Sénégal : d’une affaire privée à la révolution
Le 3 mars 2021, le leader de l’opposition au Sénégal, Ousmane Sonko, est arrêté pour « trouble à l’ordre public » après une accusation de viol. Une vague de colère monte, dénonçant les atteintes à la démocratie. Simple affaire ou étincelle ayant mis le feu aux poudres ? Quels sont les tenants et les aboutissants de ces événements majeurs pour l’avenir du pays ?
D’abord affaire privée qui a commencé en février 2021, l’affaire Sonko a pris de l’ampleur. L’intéressé dénonce un complot visant à l’écarter du pouvoir en vue de l’élection présidentielle de 2024. Chaos, guérillas urbaines, gaz lacrymogène échelonnent les différentes étapes de sa remise en liberté le 8 mars. Mais la poursuite des manifestations à Dakar et dans d’autres régions du pays révèle une exaspération populaire plus générale. En l’absence de réformes majeures, ces événements sont en effet le symptôme d’une instabilité durable. Ils illustrent un malaise social profond de nature à mettre fin à la présidence de Macky Sall (depuis 2012), en raison notamment de dysfonctionnements politiques et de faiblesses économiques.
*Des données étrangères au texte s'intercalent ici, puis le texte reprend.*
#[export] Instance OpenSSLAdaptorTyped : TlsAdaptorTyped OpenSSLAdaptor.
Proof.
  split; intros; cbn [a_Init a_DeInit a_FreeSslObj a_Connect a_Accept a_Read a_Write a_Close
    a_SetFd a_KeyUpdate a_GetVersion a_GetPeerCert a_GetCurrentCert a_CipherFind a_FreeSsl
    a_AddCert a_SetKey a_SetCipherSuites a_GetCipherSuites a_SetProtocolVersion
    a_SetAppVerifyCallback a_CheckPrivateKey a_SetVerifyMode a_InitPolicyByMode
    a_SetPskFindSessionCallback a_SetPskUseSessionCallback OpenSSLAdaptor];
    first [ apply keeps_handshake | by apply keeps_SetFd | apply keeps_KeyUpdate
          | apply keeps_AddCert | apply keeps_InitPolicyByMode
          | unfold Init, FreeSslObj, OpenSSL.Read, OpenSSL.Write, OpenSSL.Close, GetVersion,
              GetPeerCert, CipherFind, SetKey, SetKeyByFile, SetKeyByBuffer, KeyBuffer2Evp,
              SetCipherSuites, GetCipherSuites, SetAppVerifyCallback, CheckPrivateKey,
              SetVerifyMode, SetPskFindSessionCallback, SetPskUseSessionCallback; keeps ].
Qed.
End openssl_typed.

(** ** Every handler keeps the types *)
Lemma new_policy_ctx_typed : ctx_typed new_policy_ctx.
Proof.
  split; [unfold is_u32, UINT32_MAX; cbn; lia|reflexivity|reflexivity|apply new_ctx_wf].
Qed.

(** The access control writes its tables only. *)
Lemma run_op_typed e op c : op_ok op -> ctx_typed c -> ctx_typed (run_op e op c).1.2.
Proof.
  intros Hok T. assert (Hw : rbac_wf (run_op e op c).1.2) by (apply run_op_wf; [done|apply T]).
  assert (Hs : ctx_refCnt (run_op e op c).1.2 = ctx_refCnt c /\
    policy_of (run_op e op c).1.2 = policy_of c /\
    ctx_keyUpdateTime (run_op e op c).1.2 = ctx_keyUpdateTime c /\
    ctx_keyUpdateTraffic (run_op e op c).1.2 = ctx_keyUpdateTraffic c).
  { destruct op as [s t rt act eff|id|n role|n| |b].
    - by destruct (run_op_Add e c s t rt act eff) as [(_ & -> & _)|(_ & -> & _)].
    - by destruct (run_op_Remove e c id) as [_ [-> | ->]].
    - by destruct (run_op_Set e c n role) as [_ [-> |(_ & _ & _ & _ & ->)]].
    - by destruct (run_op_RemoveNode e c n) as [_ [-> |(_ & _ & ->)]].
    - done.
    - by destruct (run_op_Enable e c b) as [_ [-> | ->]]. }
  destruct Hs as (E1 & [= _ E2 E3 E4] & E5 & E6), T.
  split; [by rewrite E1|by rewrite E2, E3, E4|by rewrite E5, E6|done].
Qed.

Lemma wrap32_u32 x : is_u32 (wrap32 x).
Proof. unfold is_u32, UINT32_MAX, wrap32. pose proof (Z.mod_pos_bound x (2^32)). lia. Qed.

Lemma account_traffic_u64 total traffic n : is_u64 (account_traffic total traffic n).2.
Proof. unfold account_traffic. destruct (_ || _); apply wrap64_range. Qed.

Lemma upd_kui_typed f :
  (forall k, kui_timeInterval (f k) = kui_timeInterval k /\
             kui_trafficThreshold (f k) = kui_trafficThreshold k) ->
  (forall k, is_u64 (kui_totalSizeOfWriteData k) -> is_u64 (kui_totalSizeOfWriteData (f k))) ->
  (forall k, is_u64 (kui_lastKeyUpdateTime k) -> is_u64 (kui_lastKeyUpdateTime (f k))) ->
  (forall k, is_u32 (kui_totalKeyUpdateCnt k) -> is_u32 (kui_totalKeyUpdateCnt (f k))) ->
  forall o, obj_typed o -> obj_typed (upd_kui f o).
Proof.
  intros Hl Ht Hn Hc o []. destruct (Hl (obj_keyUpdateInfo o)) as [E1 E2].
  split; cbn [upd_kui obj_keyUpdateInfo set_obj_keyUpdateInfo obj_role obj_verifyMode
    obj_policyMode obj_fd]; try done; [by rewrite E1, E2|by apply Ht|by apply Hn|by apply Hc].
Qed.

Section api_typed.
Context `{Library} {A : TlsAdaptor} `{!TlsAdaptorTyped A} `{SecureC} `{Decryptor}.

Ltac api := unfold CHECK_RET, CHECK_READY, CHECK_SCF_INIT, CHECK_SCF_ADAPTOR; keeps.
Ltac kui := apply keeps_upd_obj, upd_kui_typed; try done; intros; cbn;
  try (unfold is_u64, UINT64_MAX; lia).

Lemma keeps_FreePolicyCtx ctx : keeps (SCF_FreePolicyCtx ctx).
Proof.
  unfold SCF_FreePolicyCtx. api. apply keeps_upd_ctx. match goal with T : ctx_typed _ |- _ => pose proof (ct_refCnt _ T) end.
  typed_fields. bools. unfold is_u32 in *. cbn. lia.
Qed.
Hint Resolve keeps_FreePolicyCtx : keeps.

Lemma keeps_CreatePolicyCtx : keeps SCF_CreatePolicyCtx.
Proof. unfold SCF_CreatePolicyCtx. api. apply keeps_new_ctx, new_policy_ctx_typed. Qed.

Lemma keeps_CreatePolicyObj ctx : keeps (SCF_CreatePolicyObj ctx).
Proof.
  unfold SCF_CreatePolicyObj. api.
  - apply keeps_upd_ctx. typed_fields. apply wrap32_u32.
  - apply keeps_new_obj. match goal with T : ctx_typed _ |- _ => destruct T end.
    split; cbn; try done; unfold is_u64, is_u32, UINT64_MAX, UINT32_MAX; lia.
Qed.

Lemma keeps_FreePolicyObj obj : keeps (SCF_FreePolicyObj obj).
Proof. unfold SCF_FreePolicyObj. api. Qed.
Lemma keeps_CheckNeedKeyUpdate obj n : keeps (CheckNeedKeyUpdate obj n).
Proof.
  unfold CheckNeedKeyUpdate, CheckTimeInterval. api; kui.
  match goal with E : account_traffic ?a ?b ?c = _ |- _ =>
    pose proof (account_traffic_u64 a b c) as Hu; rewrite E in Hu end. done.
Qed.
Hint Resolve keeps_CreatePolicyCtx keeps_CreatePolicyObj keeps_FreePolicyObj
  keeps_CheckNeedKeyUpdate : keeps.

Lemma keeps_SCF_SetPolicy ctx role v m : keeps (SCF_SetPolicy ctx role v m).
Proof.
  unfold SCF_SetPolicy. api;
    rewrite !orb_false_iff, !negb_false_iff in Heqb; destruct Heqb as [[[_ Hr] Hv] Hm]; bools;
    pose proof (checked_policy_ok _ _ _ Hr Hv Hm) as Hok;
    apply keeps_upd_ctx; typed_fields; cbn; unfold policy_ok in *; rewrite !andb_true_iff in *; tauto.
Qed.

(** The two limits are written one after the other, when both are in range. *)
Lemma keeps_SetKeyAutoUpdateParam ctx b t n : keeps (SCF_SetKeyAutoUpdateParam ctx b t n).
Proof.
  unfold SCF_SetKeyAutoUpdateParam. api;
    match goal with E : (_ || _) = false |- _ => rewrite !orb_false_iff, !Z.ltb_ge in E end;
    unfold MIN_KEY_UPDATE_TIME, MAX_KEY_UPDATE_TIME, MIN_KEY_UPDATE_TRAFFIC, MAX_KEY_UPDATE_TRAFFIC,
      UINT64_MAX in *;
    apply keeps_upd_ctx; typed_fields; unfold update_limits_ok in *; cbn;
    rewrite !andb_true_iff, !Z.leb_le in *; lia.
Qed.

Lemma keeps_ObjKeyUpdate obj : keeps (SCF_ObjKeyUpdate obj).
Proof. unfold SCF_ObjKeyUpdate. api; kui. apply wrap32_u32. Qed.

Lemma keeps_establish obj method : (forall o, keeps (method o)) -> keeps (establish obj method).
Proof.
  intros Hm. unfold establish, freeze_mapping. api.
Qed.

Lemma keeps_SCF_SetFd obj fd : keeps (SCF_SetFd obj fd).
Proof.
  unfold SCF_SetFd. api. apply ty_a_SetFd. 
  match goal with E : (_ || _) = false |- _ => apply orb_false_iff in E as [_ Hf] end.
  by apply Z.ltb_ge in Hf.
Qed.
Hint Resolve keeps_SCF_SetPolicy keeps_SetKeyAutoUpdateParam keeps_ObjKeyUpdate keeps_establish
  keeps_SCF_SetFd : keeps.

Lemma keeps_SCF_Init flag settings : keeps (SCF_Init flag settings).
Proof.
  unfold SCF_Init, SCFInitInner, RegisterTlsAdaptor. api; by apply keeps_modify.
Qed.
Lemma keeps_SCF_DeInit : keeps SCF_DeInit.
Proof.
  unfold SCF_DeInit, SCFDeInitInner, UnRegisterTlsAdaptor. api; by apply keeps_modify.
Qed.
Hint Resolve keeps_SCF_Init keeps_SCF_DeInit : keeps.
(** [g_client] or [g_server], [g_clientObj] or [g_serverObj], and [g_conn]. *)
Record Globals : Type := mkGlobals { g_ctx : Z; g_obj : Z; g_conn : option TestTcpConnection }.
Definition globals0 : Globals := mkGlobals nullptr nullptr None.
Definition set_g_ctx v (g : Globals) : Globals := mkGlobals v (g_obj g) (g_conn g).
Definition set_g_obj v (g : Globals) : Globals := mkGlobals (g_ctx g) v (g_conn g).
Definition set_g_conn v (g : Globals) : Globals := mkGlobals (g_ctx g) (g_obj g) v.

Definition Prg (A : Type) : Type := Globals -> M (outcome A * Globals).
#[global] Typeclasses Opaque Prg.
#[export] Instance Prg_ret : MRet Prg := fun A a g => mret (Ended a, g).
#[export] Instance Prg_bind : MBind Prg := fun A B f m g w =>
  match m g w with
  | Some ((Ended a, g'), w') => f a g' w'
  | Some ((Looping, g'), w') => Some ((Looping, g'), w')
  | Some ((BadAlloc, g'), w') => Some ((BadAlloc, g'), w')
  | None => None
  end.

Definition call {A} (m : M A) : Prg A := fun g => a ← m; mret (Ended a, g).
Definition globals : Prg Globals := fun g => mret (Ended g, g).
Definition put_globals (f : Globals -> Globals) : Prg unit := fun g => mret (Ended tt, f g).
Definition looping {A} : Prg A := fun g => mret (Looping, g).

(** ** test_tcp_common.cpp *)

(** [std::stringstream >> uint16_t] (libstdc++): blanks, a sign, digits; a negative number
    wraps around. The number and what is left. *)
Definition blank (c : ascii) : bool :=
  let n := N_of_ascii c in ((n =? 32) || ((9 <=? n) && (n <=? 13)))%N.
Definition digit (c : ascii) : option Z :=
  let n := N_of_ascii c in
  if ((48 <=? n) && (n <=? 57))%N then Some (Z.of_N n - 48) else None.
Fixpoint skip_blanks (s : string) : string :=
  match s with
  | String c s' => if blank c then skip_blanks s' else s
  | EmptyString => s
  end.
Fixpoint get_digits (acc : Z) (any : bool) (s : string) : option (Z * string) :=
  match s with
  | String c s' =>
      match digit c with
      | Some d => get_digits (acc * 10 + d) true s'
      | None => if any then Some (acc, s) else None
      end
  | EmptyString => if any then Some (acc, s) else None
  end.
Definition get_number (negative : bool) (s : string) : option (Z * string) :=
  match get_digits 0 false s with
  | Some (v, rest) =>
      return_if 65535 <? v with None ;;
      Some (if negative then wrap16 (- v) else v, rest)
  | None => None
  end.
Definition get_u16 (s : string) : option (Z * string) :=
  match skip_blanks s with
  | String "-" s' => get_number true s'
  | String "+" s' => get_number false s'
  | s' => get_number false s'
  end.
(** Lines 221-226 of [readFrom]: take the next slot, advance the cursor,
    read into the slot, and mark it not printed. *)
Definition fill `{Reader R} (self : t) (reader : R) : t * read_result * R :=
  let buffer_idx := _next_buffer_idx self in
  let self := set_next_buffer_idx self (Z.rem (buffer_idx + 1) (_buffer_num self)) in
  let '(result, reader) := read reader (_buffer_size self) in
  let self := set_buffer self buffer_idx (store (stored result) (buffer_at self buffer_idx)) in
  let self := set_buffer_print_flag self buffer_idx 0 in
  (self, result, reader).

(** Lines 228-232: the progress line. *)
Definition progress (total_read : Z) : list line :=
  if decide (total_read `mod` GiB = 0) then [Scanned (total_read `div` GiB)] else [].

(** Lines 246-250: a match is looked for in the slot just filled only
    when none is being tracked. *)
Definition detect (self : t) (buffer_idx : Z) (nread total_read : Z) : t * list line :=
  if bool_decide (_matched_buffer_idx self < 0)
     && Target.match_ (_target self) (buffer_at self buffer_idx) nread
  then (set_matched_buffer_idx self buffer_idx, [Matched total_read])
  else (self, []).

(** Lines 238-241 and 254-259: the flush and the return to no match. *)
Definition flush (self : t) : t * list call :=
  let '(self, calls) := collectTo self (flush_start self) in
  (set_matched_buffer_idx self (-1), calls).
(** * Flight manager: the data-modification layer

    A shallow embedding of the Python sources [config.py], [models.py],
    [database.py], [utils.py], [queries.py] and [queries_add.py].

    Modelling choices, fixed once for the whole development:
    - a Python [str] is a [string]; the builtin string methods are given on
      ASCII text (code points below 128), which is what the seed data and the
      prompts of the command line use;
    - a raised exception is the left injection of a sum, and the statements
      inside [with get_connection()] run in a state-and-exception monad that
      keeps the state when an exception is raised, like Python does;
    - the SQLite file is a record of tables, each a list of rows in rowid
      order; a connection works on a copy that [commit] writes back;
    - an INTEGER column is a [Z], a REAL column a [Q];
    - storage faults (unreadable file, full disk, rowid exhaustion, integers
      that do not fit 64 bits) are outside the model. *)

From Stdlib Require Import String Ascii List ZArith QArith Bool Lia.
From Stdlib Require Import DecimalString.
Import ListNotations.
Local Open Scope string_scope.
Local Open Scope Z_scope.

Set Implicit Arguments.

(** ** Python builtins used by the program *)

Module Py.

Definition code (c : ascii) : N := N_of_ascii c.

Definition between (lo hi : N) (c : ascii) : bool :=
  ((lo <=? code c) && (code c <=? hi))%N.

Definition isdigit_char (c : ascii) : bool := between 48 57 c.
Definition isupper_char (c : ascii) : bool := between 65 90 c.
Definition islower_char (c : ascii) : bool := between 97 122 c.
Definition isalpha_char (c : ascii) : bool := isupper_char c || islower_char c.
Sur le plan politique, le pays n’a certes connu que de rares crises ces dernières années, mais les tensions sont latentes. D’une part, la démocratie sénégalaise est encore attachée à un fonctionnement électoraliste faute d’avoir évolué en une démocratie permanente, ancrée dans une gouvernance au profit de l’intérêt général. D’autre part, les institutions censées asseoir l’état de droit restent dépendantes du pouvoir en place, la suspension de la diffusion télévisée des images des manifestations pour apologie à la violence rappelant l’hyperpuissance de l’exécutif, par exemple.
Sur le plan économique, la présence massive de la jeunesse lors des protestations révèle la précarité, l’absence de perspective et le chômage qui pèse sur cette partie de la population (38,8 % des 15-34 ans sont sans emploi en 2018, selon les données officielles). De plus, la croissance est fortement impactée par la crise de la Covid-19, passant de 6 % en 2019 à 1 % en 2020, d’après le Fonds monétaire international (FMI). L’ampleur de ce ralentissement économique est lourde de conséquences. Les tensions sociales déjà présentes s’en trouvent renforcées, et les progrès réalisés ces dix dernières années en matière de développement ralentis. Ainsi, dans une enquête publiée en septembre 2020, 85% des ménages interrogés reconnaissent une baisse de leurs revenus, tandis que le manque d’argent est évoqué comme la première raison de non-accès aux soins médicaux (1).
Enfin, le décalage entre l’importance de la croissance démographique sénégalaise et la faiblesse des investissements dans le système d’éducation, la formation et la mise en place de mécanismes de participation citoyenne à la gouvernance renforcent les fragilités économiques conjoncturelles. En l’absence de changements profonds, les malaises de la société sénégalaise soulignés par les manifestations du mois de mars font donc planer le risque, si ce n’est d’une résurgence récurrente des tensions à chaque échéance électorale à court terme, du moins d’une mise à mal de la stabilité du pays à plus long terme. (1) ANSD/DGPPE, « Covid-19 : Suivi de l’impact sur le bien-être des ménages », Bulletin no 1, septembre 2020.